Biomed Pap Med Fac Univ Palacky Olomouc Czech Repub. 2021, 165(4):416-427 | DOI: 10.5507/bp.2020.019

The number of lymphocytes increases in the periprosthetic tissues with increasing time of implant service in non-metal-on-metal total joint arthroplasties: A role of metallic particles?

Martin Hobzaa, David Mildeb, Zuzana Slobodovac, Jiri Galloa
a Department of Orthopaedics, Faculty of Medicine and Dentistry, Palacky University Olomouc and University Hospital Olomouc, I. P. Pavlova 6, 779 00, Olomouc, Czech Republic
b Department of Analytical Chemistry, Faculty of Science, Palacky University Olomouc, 17. listopadu 12, 771 46 Olomouc, Czech Republic
c Department of Clinical and Molecular Pathology, Faculty of Medicine and Dentistry, Palacky University Olomouc, Hnevotinska 3, Olomouc, Czech Republic

Background: The objective of the study was to determine the association between periprosthetic concentrations of selected metals and changes induced in periprosthetic tissues (PT).
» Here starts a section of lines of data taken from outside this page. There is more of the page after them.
(** * delPack: a shallow embedding of [main.go]

    delPack walks a directory tree, records every directory whose base
    name is one of the target names, sizes the recorded directories with a
    pool of workers, asks for confirmation and removes them with a second
    pool of workers.

    The model follows the program phase by phase:
    - [Int64]    [int64] addition with its wrap-around;
    - [FS]       the file system as [os.Stat] and [os.Lstat] see it;
    - [Walkers]  [filepath.WalkDir] and [filepath.Walk] with their callback
                 protocol ([nil] / [filepath.SkipDir] / an error);
    - [Remove]   [os.RemoveAll];
    - [Scan]     the callback of the scan phase, and [dirSize];
    - [Pool]     the worker pool (work channel, goroutines, result
                 channel) under an explicit scheduler;
    - [Prompt]   [fmt.Scanln] into one string and the affirmative test;
    - [Main]     [readTargets], the two collectors and [main].
    The second part states and proves the properties of the program.

    Conventions.  A path is the list of its components below the root that
    was given on the command line (the root itself is [[]]);
    [filepath.Join p name] is [p ++ [name]].  An [int64] is a [Z] kept in
    range by [wrap64].  Text is a string of bytes; [fmt.Scanln] and
    [strings.TrimSpace] are modelled on ASCII text, where a byte is a
    character and the white space is the six ASCII blanks, and the
    theorems that depend on what they do to a text assume that the text
    is ASCII ([isASCII]).  The standard library and the operating system
    are modelled after their documentation.  The entries of a directory
    are kept as [os.ReadDir] returns them, and are visited in that order:
    sorted by name, which [lexical] says of a tree.  [filepath.WalkDir]
    takes the type of an entry from the listing of its parent and does
    not [lstat] it, so that a directory whose [lstat] fails is still
    handed to the callback as a directory; [filepath.Walk] does [lstat]
    every entry.  [os.RemoveAll] acts at once.  The order in which
    goroutines run is not fixed by the program: every pool run takes a
    schedule (a list of choices among the goroutines that can move) and
    the theorems quantify over all schedules.  Printing, the progress bar
    and the clock are left out. *)

From Stdlib Require Import List ZArith Lia Bool String Ascii Permutation Arith.
Import ListNotations.

Local Open Scope string_scope.
Local Open Scope list_scope.

(* ------------------------------------------------------------------ *)
(** ** 64-bit signed arithmetic *)

Module Int64.

Definition modulus : Z := 2 ^ 64.
Definition half : Z := 2 ^ 63.

(** Two's complement reduction into [-2^63, 2^63). *)
Definition wrap64 (z : Z) : Z := ((z + half) mod modulus - half)%Z.

(** [a + b] on [int64] operands. *)
Definition add64 (a b : Z) : Z := wrap64 (a + b).

Definition in_range (z : Z) : Prop := (- half <= z < half)%Z.

Lemma wrap64_range z : in_range (wrap64 z).
Proof.
  unfold in_range, wrap64, half, modulus.
  pose proof (Z.mod_pos_bound (z + 2 ^ 63) (2 ^ 64) ltac:(lia)). lia.
Qed.

Lemma wrap64_small z : in_range z -> wrap64 z = z.
Proof.
  unfold in_range, wrap64, half, modulus. intros H.
  rewrite Z.mod_small; lia.
Qed.

Lemma wrap64_add_l a b : wrap64 (wrap64 a + b) = wrap64 (a + b).
Proof.
  unfold wrap64, half, modulus.
  replace ((a + 2 ^ 63) mod 2 ^ 64 - 2 ^ 63 + b + 2 ^ 63)%Z
    with ((a + 2 ^ 63) mod 2 ^ 64 + b)%Z by lia.
  rewrite Zplus_mod_idemp_l. f_equal. f_equal. lia.
Qed.

Lemma wrap64_add_r a b : wrap64 (a + wrap64 b) = wrap64 (a + b).
Proof. rewrite Z.add_comm, wrap64_add_l. f_equal. lia. Qed.

(** Mathematical sum of a list, before reduction. *)
Definition zsum (l : list Z) : Z := fold_right Z.add 0%Z l.

Lemma zsum_app l1 l2 : zsum (l1 ++ l2) = (zsum l1 + zsum l2)%Z.
Proof. induction l1 as [|x l1 IH]; simpl; lia. Qed.

Lemma zsum_perm l1 l2 : Permutation l1 l2 -> zsum l1 = zsum l2.
Proof. induction 1; simpl; lia. Qed.

(** Accumulating with [+=] from [acc] is the wrapped sum. *)
Lemma fold_add64 l acc :
  wrap64 (fold_left add64 l acc) = wrap64 (acc + zsum l).
Proof.
  revert acc. induction l as [|x l IH]; intros acc; simpl.
  - f_equal. lia.
  - rewrite IH. unfold add64. rewrite wrap64_add_l. f_equal. lia.
Qed.

(** Accumulating from 0 gives the sum reduced to 64 bits. *)
Lemma fold_add64_zero l : fold_left add64 l 0%Z = wrap64 (zsum l).
Proof.
  rewrite <- (wrap64_small (fold_left add64 l 0%Z)).
  - rewrite fold_add64. reflexivity.
  - destruct l as [|x l] using rev_ind.
    + unfold in_range, half. simpl. lia.
    + rewrite fold_left_app. simpl. apply wrap64_range.
Qed.

End Int64.
Import Int64.

(* ------------------------------------------------------------------ *)
(** ** The file system *)

Module FS.

(** Error numbers the operating system may report. *)
Inductive errno := ENOENT | EACCES | ENOTDIR | ENOTEMPTY | EBUSY | EIO.

Definition errno_eqb (a b : errno) : bool :=
  match a, b with
  | ENOENT, ENOENT | EACCES, EACCES | ENOTDIR, ENOTDIR
  | ENOTEMPTY, ENOTEMPTY | EBUSY, EBUSY | EIO, EIO => true
  | _, _ => false
  end.

(** [os.IsNotExist]; [None] is the [nil] error. *)
Definition IsNotExist (err : option errno) : bool :=
  match err with
  | Some e => errno_eqb e ENOENT
  | None => false
  end.

Definition path := list string.

(** What [lstat] reports for an entry, and whether unlinking it fails. *)
Record attrs := { a_size : Z; a_rm : option errno }.

(** A node of the tree.
    - [File a]: anything that is not a directory.
    - [Dir a rd es]: a directory; [rd] is the error of reading it (if
      any) and [es] the entries the read returned, in the order returned.
    - [Broken d e]: an entry that is listed by its parent, as a directory
      when [d] holds, but whose [lstat] fails with [e], as for an entry
      of a directory that may be read and not searched; when it is a
      directory, reading it fails with [e] as well. *)
Local Unset Elimination Schemes.
Inductive node :=
| File (a : attrs)
| Dir (a : attrs) (rd : option errno) (es : list (string * node))
| Broken (d : bool) (e : errno).
Local Set Elimination Schemes.

(** The induction principle that reaches the entries of a directory. *)
Lemma node_ind' (P : node -> Prop)
    (HF : forall a, P (File a))
    (HB : forall d e, P (Broken d e))
    (HD : forall a rd es, Forall (fun e => P (snd e)) es -> P (Dir a rd es))
    (n : node) : P n.
Proof.
  revert n. fix IH 1. intros [a|a rd es|d e].
  - apply HF.
  - apply HD. induction es as [|[nm c] es IHes]; constructor.
    + simpl. apply IH.
    + exact IHes.
  - apply HB.
Qed.

Definition isDir (n : node) : bool :=
  match n with Dir _ _ _ => true | _ => false end.

(** The type under which the parent lists the entry. *)
Definition listedDir (n : node) : bool :=
  match n with
  | Dir _ _ _ => true
  | Broken d _ => d
  | File _ => false
  end.

(** The error of reading an entry as a directory, if it is listed as one
    and the read fails. *)
Definition readError (n : node) : option errno :=
  match n with
  | Dir _ rd _ => rd
  | Broken true e => Some e
  | _ => None
  end.

(** The state of the file system at the root path: [None] when nothing
    is there. *)
Definition fs := option node.

(** First entry called [nm]. *)
Fixpoint find_entry (nm : string) (es : list (string * node)) : option node :=
  match es with
  | [] => None
  | (nm', c) :: tl => if String.eqb nm nm' then Some c else find_entry nm tl
  end.

(** [os.Lstat] of the path [p] below a node that exists. *)
Fixpoint lstat_at (p : path) (n : node) : errno + node :=
  match n with
  | Broken _ e => inl e
  | _ =>
      match p with
      | [] => inr n
      | nm :: q =>
          match n with
          | Dir _ _ es =>
              match find_entry nm es with
              | Some c => lstat_at q c
              | None => inl ENOENT
              end
          | _ => inl ENOTDIR
          end
      end
  end.

Definition lstat (p : path) (w : fs) : errno + node :=
  match w with
  | None => inl ENOENT
  | Some n => lstat_at p n
  end.

(** The entry the listings name by the path [q] below a node, whatever
    [lstat] says of it. *)
Fixpoint entry_at (q : path) (n : node) : option node :=
  match q with
  | [] => Some n
  | nm :: q' =>
      match n with
      | Dir _ _ es =>
          match find_entry nm es with
          | Some c => entry_at q' c
          | None => None
          end
      | _ => None
      end
  end.

(** Names in the order [os.ReadDir] returns them: ascending, byte by
    byte, without repetition. *)
Fixpoint ascending (l : list string) : bool :=
  match l with
  | [] => true
  | x :: tl =>
      match tl with
      | [] => true
      | y :: _ => String.ltb x y && ascending tl
      end
  end.

(** Every directory of the tree lists its entries in that order. *)
Fixpoint lexical (n : node) : bool :=
  match n with
  | Dir _ _ es =>
      ascending (map fst es) &&
      (fix each (l : list (string * node)) : bool :=
         match l with
         | [] => true
         | (_, c) :: tl => lexical c && each tl
         end) es
  | _ => true
  end.

Definition lexicalFs (w : fs) : bool :=
  match w with
  | None => true
  | Some n => lexical n
  end.

(** Base name of a path below the root, whose own base name is
    [rootName]. *)
Definition baseName (rootName : string) (p : path) : string := last p rootName.

(** The error of [os.Stat] / [os.Lstat], [None] when it succeeds. *)
Definition statErr (p : path) (w : fs) : option errno :=
  match lstat p w with
  | inl e => Some e
  | inr _ => None
  end.

(** The path names nothing: [lstat] answers "no such file or directory". *)
Definition absent (p : path) (w : fs) : Prop := lstat p w = inl ENOENT.

End FS.
Import FS.


(* ------------------------------------------------------------------ *)
(** ** [filepath.WalkDir] and [filepath.Walk] *)

Module Walkers.

(** What a callback sees of an entry: [Name()], [IsDir()], [Size()]. *)
Record info := { i_name : string; i_isDir : bool; i_size : Z }.

Definition info_of (name : string) (n : node) : info :=
  match n with
  | File a => {| i_name := name; i_isDir := false; i_size := a_size a |}
  | Dir a _ _ => {| i_name := name; i_isDir := true; i_size := a_size a |}
  | Broken d _ => {| i_name := name; i_isDir := d; i_size := 0 |}
  end.

(** A non-nil value returned by a callback: [filepath.SkipDir] or an
    error that stops the walk.  ([filepath.SkipAll] is not used by the
    program.) *)
Inductive ctl := SkipDir | Stop (e : errno).

(** A callback [func(path, d, err) error] that updates the variables it
    closes over, here the state [S]; [None] is the [nil] return. *)
Definition WalkFunc (S : Type) : Type :=
  path -> option info -> option errno -> S -> S * option ctl.

Section Walk.
Context {S : Type} (fn : WalkFunc S).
Methods: PT from 24 patients with metal-on-polyethylene or ceramic-on-polyethylene total joint replacements (TJRs) were examined. Samples underwent histological examination including quantification of cellular populations. Determination of metals was performed according to the published methodology. Results were processed using correlation analysis and Principal Component Analysis (PCA), respectively.

Results: Growing concentration of metals in the PT was found as a function of length of exposure (LoE). Differences in Ti, Co, Cr and V concentrations (per α = 0.05) depended on the type of alloy the implants were made from. On the contrary, the implant composition did not reflect in the different numbers of immune cells per 1 high power field, not even in distribution of the membrane type according to the Krenn classification. PCA revealed several clusters in dependence on the LoE, type of the membrane and presence of immune cells. High representation of lymphocytes in the PT was typical for clusters with the longest LoE while a higher representation of neutrophils was typical for a shorter time to reoperation.

Conclusions: Correlation between the LoE and concentrations of metals in its surroundings was demonstrated. However, the tissue image analysis cannot differentiate finer, potentially metal-induced tissue changes. Importantly, the tissues become more similar with an increasing LoE. We draw a conclusion about predominantly non-specific stimulation of the PT jointly by metal and polyethylene particles in non-metal-on-metal TJRs.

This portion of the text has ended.